DESCRIPTION OF THE TASK
Of the lines below, write out exactly those from the line with "unfold job_time in Ht. lia." through the line with "rewrite Heq in", both included, and skip the rest.

SUPPLIED DATA
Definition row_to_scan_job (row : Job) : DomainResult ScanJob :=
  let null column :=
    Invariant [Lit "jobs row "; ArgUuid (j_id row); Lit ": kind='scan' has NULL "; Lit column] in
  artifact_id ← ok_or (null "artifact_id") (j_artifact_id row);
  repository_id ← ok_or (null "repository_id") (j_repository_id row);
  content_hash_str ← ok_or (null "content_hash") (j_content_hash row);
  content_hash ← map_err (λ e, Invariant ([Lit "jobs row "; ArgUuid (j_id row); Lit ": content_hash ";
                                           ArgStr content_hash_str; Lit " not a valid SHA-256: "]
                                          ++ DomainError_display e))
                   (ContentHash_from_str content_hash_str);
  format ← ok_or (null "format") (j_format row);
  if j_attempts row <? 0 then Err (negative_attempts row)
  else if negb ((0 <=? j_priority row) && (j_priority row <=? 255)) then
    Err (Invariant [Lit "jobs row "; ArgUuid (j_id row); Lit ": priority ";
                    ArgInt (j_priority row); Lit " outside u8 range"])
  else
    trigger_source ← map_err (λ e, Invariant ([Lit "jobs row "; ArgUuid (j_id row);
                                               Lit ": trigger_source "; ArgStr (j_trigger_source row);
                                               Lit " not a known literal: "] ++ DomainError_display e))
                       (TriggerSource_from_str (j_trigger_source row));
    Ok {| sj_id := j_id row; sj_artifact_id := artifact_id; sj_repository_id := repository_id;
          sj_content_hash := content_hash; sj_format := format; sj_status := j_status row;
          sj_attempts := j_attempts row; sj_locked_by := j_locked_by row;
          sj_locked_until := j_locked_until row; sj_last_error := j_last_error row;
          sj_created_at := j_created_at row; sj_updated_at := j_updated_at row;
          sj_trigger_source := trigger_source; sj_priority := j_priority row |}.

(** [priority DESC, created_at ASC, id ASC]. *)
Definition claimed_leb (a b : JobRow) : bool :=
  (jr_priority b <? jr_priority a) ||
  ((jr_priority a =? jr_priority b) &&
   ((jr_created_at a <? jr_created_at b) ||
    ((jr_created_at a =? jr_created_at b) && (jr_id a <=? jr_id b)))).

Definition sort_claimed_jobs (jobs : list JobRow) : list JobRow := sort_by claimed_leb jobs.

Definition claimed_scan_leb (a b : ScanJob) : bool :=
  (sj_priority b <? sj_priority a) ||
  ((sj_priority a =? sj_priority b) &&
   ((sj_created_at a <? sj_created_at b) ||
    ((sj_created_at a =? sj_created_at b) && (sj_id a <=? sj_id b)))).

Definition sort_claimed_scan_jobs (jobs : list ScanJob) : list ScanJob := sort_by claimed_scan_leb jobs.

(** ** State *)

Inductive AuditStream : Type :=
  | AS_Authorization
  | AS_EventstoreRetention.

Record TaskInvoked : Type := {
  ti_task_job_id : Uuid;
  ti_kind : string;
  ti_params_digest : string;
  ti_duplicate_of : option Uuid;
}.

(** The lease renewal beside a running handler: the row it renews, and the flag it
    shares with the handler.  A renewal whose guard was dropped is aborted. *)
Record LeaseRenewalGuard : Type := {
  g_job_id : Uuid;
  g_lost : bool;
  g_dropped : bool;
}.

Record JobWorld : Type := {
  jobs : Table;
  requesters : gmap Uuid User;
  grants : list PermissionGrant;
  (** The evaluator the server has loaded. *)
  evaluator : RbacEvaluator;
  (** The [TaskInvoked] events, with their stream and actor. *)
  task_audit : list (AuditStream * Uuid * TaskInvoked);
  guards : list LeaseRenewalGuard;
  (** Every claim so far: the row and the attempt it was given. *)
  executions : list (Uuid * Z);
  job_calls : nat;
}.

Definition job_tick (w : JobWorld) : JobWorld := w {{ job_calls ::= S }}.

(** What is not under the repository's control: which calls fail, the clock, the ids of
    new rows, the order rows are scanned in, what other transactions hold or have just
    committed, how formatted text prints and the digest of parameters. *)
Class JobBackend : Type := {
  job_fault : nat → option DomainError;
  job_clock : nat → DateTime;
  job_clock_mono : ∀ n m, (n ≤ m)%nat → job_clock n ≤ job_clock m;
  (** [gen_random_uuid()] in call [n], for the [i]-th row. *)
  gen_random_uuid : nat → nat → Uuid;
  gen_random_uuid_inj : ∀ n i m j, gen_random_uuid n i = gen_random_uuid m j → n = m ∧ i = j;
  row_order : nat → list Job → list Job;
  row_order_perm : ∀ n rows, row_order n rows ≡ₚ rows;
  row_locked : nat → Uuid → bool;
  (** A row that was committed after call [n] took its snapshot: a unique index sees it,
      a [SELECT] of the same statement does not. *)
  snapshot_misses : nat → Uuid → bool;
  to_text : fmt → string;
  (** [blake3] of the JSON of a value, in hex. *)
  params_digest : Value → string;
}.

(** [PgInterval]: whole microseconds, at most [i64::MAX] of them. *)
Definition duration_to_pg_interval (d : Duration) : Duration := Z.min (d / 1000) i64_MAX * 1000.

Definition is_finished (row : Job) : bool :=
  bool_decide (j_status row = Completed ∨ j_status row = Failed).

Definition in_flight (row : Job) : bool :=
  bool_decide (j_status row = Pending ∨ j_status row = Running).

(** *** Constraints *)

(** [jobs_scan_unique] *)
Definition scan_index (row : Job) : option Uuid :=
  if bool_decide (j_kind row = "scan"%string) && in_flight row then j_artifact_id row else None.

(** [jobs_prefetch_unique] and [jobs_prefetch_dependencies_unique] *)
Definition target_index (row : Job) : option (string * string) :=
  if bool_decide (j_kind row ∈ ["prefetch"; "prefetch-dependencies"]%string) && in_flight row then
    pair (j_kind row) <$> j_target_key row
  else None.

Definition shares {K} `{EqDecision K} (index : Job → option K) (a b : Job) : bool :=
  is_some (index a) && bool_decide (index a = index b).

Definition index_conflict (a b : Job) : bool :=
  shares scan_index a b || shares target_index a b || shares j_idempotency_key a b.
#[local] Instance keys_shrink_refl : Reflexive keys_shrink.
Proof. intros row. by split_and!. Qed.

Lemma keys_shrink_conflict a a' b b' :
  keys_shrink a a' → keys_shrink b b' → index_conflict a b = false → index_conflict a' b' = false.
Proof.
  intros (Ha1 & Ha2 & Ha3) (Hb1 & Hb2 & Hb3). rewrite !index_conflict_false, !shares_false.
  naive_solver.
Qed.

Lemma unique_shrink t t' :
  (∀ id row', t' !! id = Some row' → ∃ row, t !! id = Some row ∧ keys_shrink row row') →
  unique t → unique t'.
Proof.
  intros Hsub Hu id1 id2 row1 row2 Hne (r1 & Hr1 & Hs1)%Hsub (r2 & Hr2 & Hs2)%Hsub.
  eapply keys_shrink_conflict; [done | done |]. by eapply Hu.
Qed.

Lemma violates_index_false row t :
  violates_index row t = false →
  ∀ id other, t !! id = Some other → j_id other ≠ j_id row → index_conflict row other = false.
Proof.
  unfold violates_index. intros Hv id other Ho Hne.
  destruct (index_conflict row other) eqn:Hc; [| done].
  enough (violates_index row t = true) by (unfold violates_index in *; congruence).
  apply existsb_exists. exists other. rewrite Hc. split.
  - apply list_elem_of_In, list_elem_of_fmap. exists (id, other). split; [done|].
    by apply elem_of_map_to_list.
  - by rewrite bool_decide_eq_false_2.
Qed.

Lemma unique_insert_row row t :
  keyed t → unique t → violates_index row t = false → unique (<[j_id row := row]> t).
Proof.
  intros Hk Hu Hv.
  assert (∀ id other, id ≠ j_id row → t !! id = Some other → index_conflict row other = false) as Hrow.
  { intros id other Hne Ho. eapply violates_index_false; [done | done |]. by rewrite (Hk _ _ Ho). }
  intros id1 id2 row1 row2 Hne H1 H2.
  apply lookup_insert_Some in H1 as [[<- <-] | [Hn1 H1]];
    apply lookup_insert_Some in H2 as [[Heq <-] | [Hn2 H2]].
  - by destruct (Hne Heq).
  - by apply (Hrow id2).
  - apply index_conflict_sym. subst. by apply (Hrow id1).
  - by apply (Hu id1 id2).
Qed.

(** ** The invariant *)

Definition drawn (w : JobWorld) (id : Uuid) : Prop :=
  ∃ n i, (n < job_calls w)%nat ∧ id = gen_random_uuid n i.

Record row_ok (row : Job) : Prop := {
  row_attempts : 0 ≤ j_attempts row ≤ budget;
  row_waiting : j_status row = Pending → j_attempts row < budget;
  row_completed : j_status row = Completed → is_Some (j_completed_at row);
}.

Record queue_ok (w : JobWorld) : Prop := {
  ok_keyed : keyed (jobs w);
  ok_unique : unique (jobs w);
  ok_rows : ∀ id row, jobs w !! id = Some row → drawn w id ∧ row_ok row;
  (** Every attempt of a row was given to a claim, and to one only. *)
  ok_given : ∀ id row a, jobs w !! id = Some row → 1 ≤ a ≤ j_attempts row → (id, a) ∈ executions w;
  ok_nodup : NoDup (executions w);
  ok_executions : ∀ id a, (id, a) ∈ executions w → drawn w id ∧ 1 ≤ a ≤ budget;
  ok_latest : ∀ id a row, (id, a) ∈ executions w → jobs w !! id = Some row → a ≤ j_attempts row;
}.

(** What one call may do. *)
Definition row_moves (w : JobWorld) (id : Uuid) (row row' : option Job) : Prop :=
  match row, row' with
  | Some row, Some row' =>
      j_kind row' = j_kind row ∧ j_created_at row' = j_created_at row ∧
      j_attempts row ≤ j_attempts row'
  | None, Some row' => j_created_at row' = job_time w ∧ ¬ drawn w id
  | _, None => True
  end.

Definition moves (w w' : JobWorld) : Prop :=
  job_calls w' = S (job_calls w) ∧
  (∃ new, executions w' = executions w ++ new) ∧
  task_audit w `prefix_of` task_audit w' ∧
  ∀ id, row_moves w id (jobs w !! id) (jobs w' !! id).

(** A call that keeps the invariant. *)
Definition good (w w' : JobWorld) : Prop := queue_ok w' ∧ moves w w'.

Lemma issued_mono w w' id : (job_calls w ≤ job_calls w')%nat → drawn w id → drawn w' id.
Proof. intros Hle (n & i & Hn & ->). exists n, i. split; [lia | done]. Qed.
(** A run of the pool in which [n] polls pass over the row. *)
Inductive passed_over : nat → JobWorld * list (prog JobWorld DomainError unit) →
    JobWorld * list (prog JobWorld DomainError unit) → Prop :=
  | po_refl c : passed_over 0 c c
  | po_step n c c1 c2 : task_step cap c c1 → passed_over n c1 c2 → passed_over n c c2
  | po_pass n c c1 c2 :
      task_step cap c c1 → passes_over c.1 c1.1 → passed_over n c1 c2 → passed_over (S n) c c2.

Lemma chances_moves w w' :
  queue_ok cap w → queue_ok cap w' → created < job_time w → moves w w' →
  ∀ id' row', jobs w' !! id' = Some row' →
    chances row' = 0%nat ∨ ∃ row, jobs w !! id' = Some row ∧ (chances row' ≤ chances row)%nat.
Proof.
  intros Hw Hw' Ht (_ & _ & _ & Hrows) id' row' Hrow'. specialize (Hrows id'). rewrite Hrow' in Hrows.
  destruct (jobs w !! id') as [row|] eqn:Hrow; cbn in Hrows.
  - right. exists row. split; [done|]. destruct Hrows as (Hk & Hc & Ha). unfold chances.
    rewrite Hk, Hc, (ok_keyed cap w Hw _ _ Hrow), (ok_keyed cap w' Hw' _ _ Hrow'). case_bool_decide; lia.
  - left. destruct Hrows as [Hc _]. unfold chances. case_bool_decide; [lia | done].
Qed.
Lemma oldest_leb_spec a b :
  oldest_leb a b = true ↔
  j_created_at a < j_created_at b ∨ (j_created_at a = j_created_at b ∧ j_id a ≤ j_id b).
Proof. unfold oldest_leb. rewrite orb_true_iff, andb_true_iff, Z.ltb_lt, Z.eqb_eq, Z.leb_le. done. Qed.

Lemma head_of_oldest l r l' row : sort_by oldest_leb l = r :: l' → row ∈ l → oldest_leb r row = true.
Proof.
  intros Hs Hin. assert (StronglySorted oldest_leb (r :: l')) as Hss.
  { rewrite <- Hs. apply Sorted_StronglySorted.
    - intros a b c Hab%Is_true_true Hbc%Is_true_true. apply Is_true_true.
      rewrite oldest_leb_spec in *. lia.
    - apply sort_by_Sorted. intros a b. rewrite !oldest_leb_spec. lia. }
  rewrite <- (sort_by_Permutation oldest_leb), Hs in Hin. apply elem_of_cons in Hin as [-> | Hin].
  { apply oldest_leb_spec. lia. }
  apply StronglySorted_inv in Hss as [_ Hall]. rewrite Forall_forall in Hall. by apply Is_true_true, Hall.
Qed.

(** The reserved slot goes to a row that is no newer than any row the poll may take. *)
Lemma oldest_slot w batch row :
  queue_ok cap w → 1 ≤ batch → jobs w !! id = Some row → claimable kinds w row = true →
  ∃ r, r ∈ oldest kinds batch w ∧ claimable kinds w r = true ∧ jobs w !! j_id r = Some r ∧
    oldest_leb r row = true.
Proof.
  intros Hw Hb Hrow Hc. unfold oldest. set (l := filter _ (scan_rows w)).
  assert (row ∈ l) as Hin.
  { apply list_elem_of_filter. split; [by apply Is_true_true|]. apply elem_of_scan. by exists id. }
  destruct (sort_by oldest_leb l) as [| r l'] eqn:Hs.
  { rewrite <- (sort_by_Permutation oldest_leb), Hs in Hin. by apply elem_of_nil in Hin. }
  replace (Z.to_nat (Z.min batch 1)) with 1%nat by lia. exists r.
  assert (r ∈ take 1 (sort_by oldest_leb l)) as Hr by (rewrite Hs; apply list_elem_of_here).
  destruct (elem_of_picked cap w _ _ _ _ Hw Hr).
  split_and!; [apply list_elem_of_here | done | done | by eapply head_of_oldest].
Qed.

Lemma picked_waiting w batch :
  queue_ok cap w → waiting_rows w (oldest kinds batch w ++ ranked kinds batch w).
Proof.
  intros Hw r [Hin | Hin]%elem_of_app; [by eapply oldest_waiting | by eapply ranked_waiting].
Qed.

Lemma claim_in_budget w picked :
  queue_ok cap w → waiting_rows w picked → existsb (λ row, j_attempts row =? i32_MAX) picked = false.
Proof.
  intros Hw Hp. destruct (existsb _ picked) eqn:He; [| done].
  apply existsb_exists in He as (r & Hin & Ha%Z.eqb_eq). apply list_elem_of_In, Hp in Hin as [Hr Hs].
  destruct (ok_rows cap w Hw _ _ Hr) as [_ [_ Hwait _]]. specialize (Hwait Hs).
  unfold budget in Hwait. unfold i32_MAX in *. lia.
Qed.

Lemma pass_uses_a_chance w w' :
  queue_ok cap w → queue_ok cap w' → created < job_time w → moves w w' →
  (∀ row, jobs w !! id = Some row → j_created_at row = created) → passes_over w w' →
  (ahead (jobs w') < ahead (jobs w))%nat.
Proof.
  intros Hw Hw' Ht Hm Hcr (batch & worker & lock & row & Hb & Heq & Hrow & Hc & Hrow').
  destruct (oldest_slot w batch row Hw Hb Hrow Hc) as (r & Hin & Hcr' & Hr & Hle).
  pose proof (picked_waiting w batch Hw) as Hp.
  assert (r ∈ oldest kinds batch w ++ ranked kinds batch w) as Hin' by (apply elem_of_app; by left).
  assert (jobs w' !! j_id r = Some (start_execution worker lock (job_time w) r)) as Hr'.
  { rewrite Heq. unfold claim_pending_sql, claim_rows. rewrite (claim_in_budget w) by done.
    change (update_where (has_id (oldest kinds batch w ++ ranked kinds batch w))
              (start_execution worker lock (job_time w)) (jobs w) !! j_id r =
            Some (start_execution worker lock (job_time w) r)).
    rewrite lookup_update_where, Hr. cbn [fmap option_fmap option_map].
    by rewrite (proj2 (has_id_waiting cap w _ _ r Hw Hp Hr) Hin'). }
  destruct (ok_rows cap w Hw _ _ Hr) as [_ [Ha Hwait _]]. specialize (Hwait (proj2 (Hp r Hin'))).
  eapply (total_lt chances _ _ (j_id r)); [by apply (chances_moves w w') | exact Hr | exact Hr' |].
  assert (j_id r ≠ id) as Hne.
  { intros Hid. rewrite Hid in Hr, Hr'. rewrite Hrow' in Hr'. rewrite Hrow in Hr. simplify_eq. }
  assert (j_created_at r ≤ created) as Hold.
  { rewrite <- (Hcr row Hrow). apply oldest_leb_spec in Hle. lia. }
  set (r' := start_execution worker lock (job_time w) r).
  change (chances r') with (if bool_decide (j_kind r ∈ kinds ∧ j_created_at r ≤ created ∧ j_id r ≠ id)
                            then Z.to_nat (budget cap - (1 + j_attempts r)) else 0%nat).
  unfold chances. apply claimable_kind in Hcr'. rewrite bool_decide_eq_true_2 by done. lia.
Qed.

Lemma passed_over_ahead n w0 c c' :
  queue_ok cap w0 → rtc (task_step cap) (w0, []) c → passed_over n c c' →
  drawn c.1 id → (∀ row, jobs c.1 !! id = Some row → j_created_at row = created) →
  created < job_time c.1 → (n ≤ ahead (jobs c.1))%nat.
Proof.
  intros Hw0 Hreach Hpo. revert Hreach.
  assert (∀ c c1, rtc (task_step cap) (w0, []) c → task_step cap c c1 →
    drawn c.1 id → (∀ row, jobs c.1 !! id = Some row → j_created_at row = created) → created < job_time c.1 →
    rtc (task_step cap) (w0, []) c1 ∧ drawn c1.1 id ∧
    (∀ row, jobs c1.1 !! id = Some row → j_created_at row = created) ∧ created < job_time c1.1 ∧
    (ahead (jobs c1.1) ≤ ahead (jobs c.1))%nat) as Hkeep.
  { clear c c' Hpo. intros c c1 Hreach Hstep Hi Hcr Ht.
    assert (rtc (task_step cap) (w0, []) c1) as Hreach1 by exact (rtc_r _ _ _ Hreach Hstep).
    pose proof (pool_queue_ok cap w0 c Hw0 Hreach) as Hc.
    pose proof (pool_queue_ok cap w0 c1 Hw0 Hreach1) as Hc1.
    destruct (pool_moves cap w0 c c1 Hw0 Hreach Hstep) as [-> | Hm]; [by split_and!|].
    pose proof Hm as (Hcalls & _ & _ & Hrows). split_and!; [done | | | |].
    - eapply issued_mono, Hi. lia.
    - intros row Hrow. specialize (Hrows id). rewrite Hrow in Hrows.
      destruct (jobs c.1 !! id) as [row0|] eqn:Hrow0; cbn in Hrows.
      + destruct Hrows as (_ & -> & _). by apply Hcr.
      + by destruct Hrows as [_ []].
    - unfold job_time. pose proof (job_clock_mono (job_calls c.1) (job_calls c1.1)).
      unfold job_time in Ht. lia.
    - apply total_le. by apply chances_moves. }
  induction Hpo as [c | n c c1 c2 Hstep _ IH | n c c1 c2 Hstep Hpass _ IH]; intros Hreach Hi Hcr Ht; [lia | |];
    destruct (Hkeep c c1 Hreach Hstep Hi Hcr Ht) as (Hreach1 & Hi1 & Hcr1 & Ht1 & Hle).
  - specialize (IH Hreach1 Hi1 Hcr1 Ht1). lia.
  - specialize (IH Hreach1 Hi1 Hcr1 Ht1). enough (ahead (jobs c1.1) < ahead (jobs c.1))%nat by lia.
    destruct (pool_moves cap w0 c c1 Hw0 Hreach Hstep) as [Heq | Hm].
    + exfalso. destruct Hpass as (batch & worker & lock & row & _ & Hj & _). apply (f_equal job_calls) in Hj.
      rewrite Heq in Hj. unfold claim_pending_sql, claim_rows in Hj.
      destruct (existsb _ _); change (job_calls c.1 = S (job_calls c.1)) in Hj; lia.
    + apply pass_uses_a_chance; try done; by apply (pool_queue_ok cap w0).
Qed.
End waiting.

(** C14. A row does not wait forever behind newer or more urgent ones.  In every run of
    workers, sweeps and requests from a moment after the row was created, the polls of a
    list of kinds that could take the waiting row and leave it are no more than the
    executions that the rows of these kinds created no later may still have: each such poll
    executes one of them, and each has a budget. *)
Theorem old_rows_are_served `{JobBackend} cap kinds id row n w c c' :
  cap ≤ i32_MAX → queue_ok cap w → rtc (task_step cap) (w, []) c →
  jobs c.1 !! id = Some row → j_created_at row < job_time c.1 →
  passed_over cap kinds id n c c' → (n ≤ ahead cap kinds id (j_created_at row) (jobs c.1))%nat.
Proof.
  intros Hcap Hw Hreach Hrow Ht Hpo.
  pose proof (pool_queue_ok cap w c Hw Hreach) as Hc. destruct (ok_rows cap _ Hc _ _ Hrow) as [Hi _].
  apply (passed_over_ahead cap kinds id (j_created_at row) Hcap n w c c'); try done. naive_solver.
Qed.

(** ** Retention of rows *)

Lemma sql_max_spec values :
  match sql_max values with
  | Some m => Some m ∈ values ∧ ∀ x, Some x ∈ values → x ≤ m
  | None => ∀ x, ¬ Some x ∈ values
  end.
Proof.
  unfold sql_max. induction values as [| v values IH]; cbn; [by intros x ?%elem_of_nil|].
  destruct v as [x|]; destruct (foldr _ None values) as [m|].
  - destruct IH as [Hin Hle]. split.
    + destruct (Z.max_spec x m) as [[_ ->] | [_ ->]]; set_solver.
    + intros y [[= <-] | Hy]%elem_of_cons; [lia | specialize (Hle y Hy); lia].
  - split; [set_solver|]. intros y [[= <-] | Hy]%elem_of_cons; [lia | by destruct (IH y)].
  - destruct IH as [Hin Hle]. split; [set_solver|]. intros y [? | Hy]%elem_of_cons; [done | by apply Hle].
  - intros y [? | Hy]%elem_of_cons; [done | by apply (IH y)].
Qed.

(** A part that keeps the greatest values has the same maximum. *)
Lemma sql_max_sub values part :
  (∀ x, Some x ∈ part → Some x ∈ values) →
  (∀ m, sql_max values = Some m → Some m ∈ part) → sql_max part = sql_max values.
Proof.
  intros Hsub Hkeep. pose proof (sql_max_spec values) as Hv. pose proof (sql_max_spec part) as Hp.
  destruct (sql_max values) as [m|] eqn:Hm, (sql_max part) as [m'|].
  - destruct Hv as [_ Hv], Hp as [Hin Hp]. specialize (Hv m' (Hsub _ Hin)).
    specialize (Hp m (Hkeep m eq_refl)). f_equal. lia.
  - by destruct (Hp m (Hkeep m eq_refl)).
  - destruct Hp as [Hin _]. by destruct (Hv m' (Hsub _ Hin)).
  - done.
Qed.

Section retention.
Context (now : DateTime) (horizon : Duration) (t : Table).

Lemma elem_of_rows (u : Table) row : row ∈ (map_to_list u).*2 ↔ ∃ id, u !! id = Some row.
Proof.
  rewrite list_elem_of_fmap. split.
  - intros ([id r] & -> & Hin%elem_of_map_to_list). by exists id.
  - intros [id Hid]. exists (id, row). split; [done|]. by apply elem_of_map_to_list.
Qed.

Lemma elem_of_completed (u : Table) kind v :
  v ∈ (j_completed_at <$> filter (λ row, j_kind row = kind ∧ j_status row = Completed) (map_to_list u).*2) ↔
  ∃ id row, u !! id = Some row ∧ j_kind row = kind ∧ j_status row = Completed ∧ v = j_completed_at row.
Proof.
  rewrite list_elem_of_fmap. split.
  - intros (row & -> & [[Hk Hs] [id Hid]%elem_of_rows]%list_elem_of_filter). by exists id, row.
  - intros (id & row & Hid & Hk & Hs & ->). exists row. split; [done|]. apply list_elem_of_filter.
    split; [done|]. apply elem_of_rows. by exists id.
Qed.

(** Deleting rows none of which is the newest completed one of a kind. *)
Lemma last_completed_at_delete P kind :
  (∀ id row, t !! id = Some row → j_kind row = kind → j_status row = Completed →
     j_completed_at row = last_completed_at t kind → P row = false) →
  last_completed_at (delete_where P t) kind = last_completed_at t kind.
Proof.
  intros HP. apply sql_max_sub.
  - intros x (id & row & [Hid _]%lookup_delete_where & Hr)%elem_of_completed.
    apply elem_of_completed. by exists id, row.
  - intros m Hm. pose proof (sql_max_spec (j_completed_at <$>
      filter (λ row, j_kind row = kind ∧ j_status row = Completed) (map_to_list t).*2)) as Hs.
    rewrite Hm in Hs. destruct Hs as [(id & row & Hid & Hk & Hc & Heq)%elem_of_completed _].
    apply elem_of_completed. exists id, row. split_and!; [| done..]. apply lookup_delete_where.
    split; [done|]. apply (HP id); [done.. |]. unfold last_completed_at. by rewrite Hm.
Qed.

TASK ANSWER
      unfold job_time in Ht. lia.
    - apply total_le. by apply chances_moves. }
  induction Hpo as [c | n c c1 c2 Hstep _ IH | n c c1 c2 Hstep Hpass _ IH]; intros Hreach Hi Hcr Ht; [lia | |];
    destruct (Hkeep c c1 Hreach Hstep Hi Hcr Ht) as (Hreach1 & Hi1 & Hcr1 & Ht1 & Hle).
  - specialize (IH Hreach1 Hi1 Hcr1 Ht1). lia.
  - specialize (IH Hreach1 Hi1 Hcr1 Ht1). enough (ahead (jobs c1.1) < ahead (jobs c.1))%nat by lia.
    destruct (pool_moves cap w0 c c1 Hw0 Hreach Hstep) as [Heq | Hm].
    + exfalso. destruct Hpass as (batch & worker & lock & row & _ & Hj & _). apply (f_equal job_calls) in Hj.
      rewrite Heq in Hj. unfold claim_pending_sql, claim_rows in Hj.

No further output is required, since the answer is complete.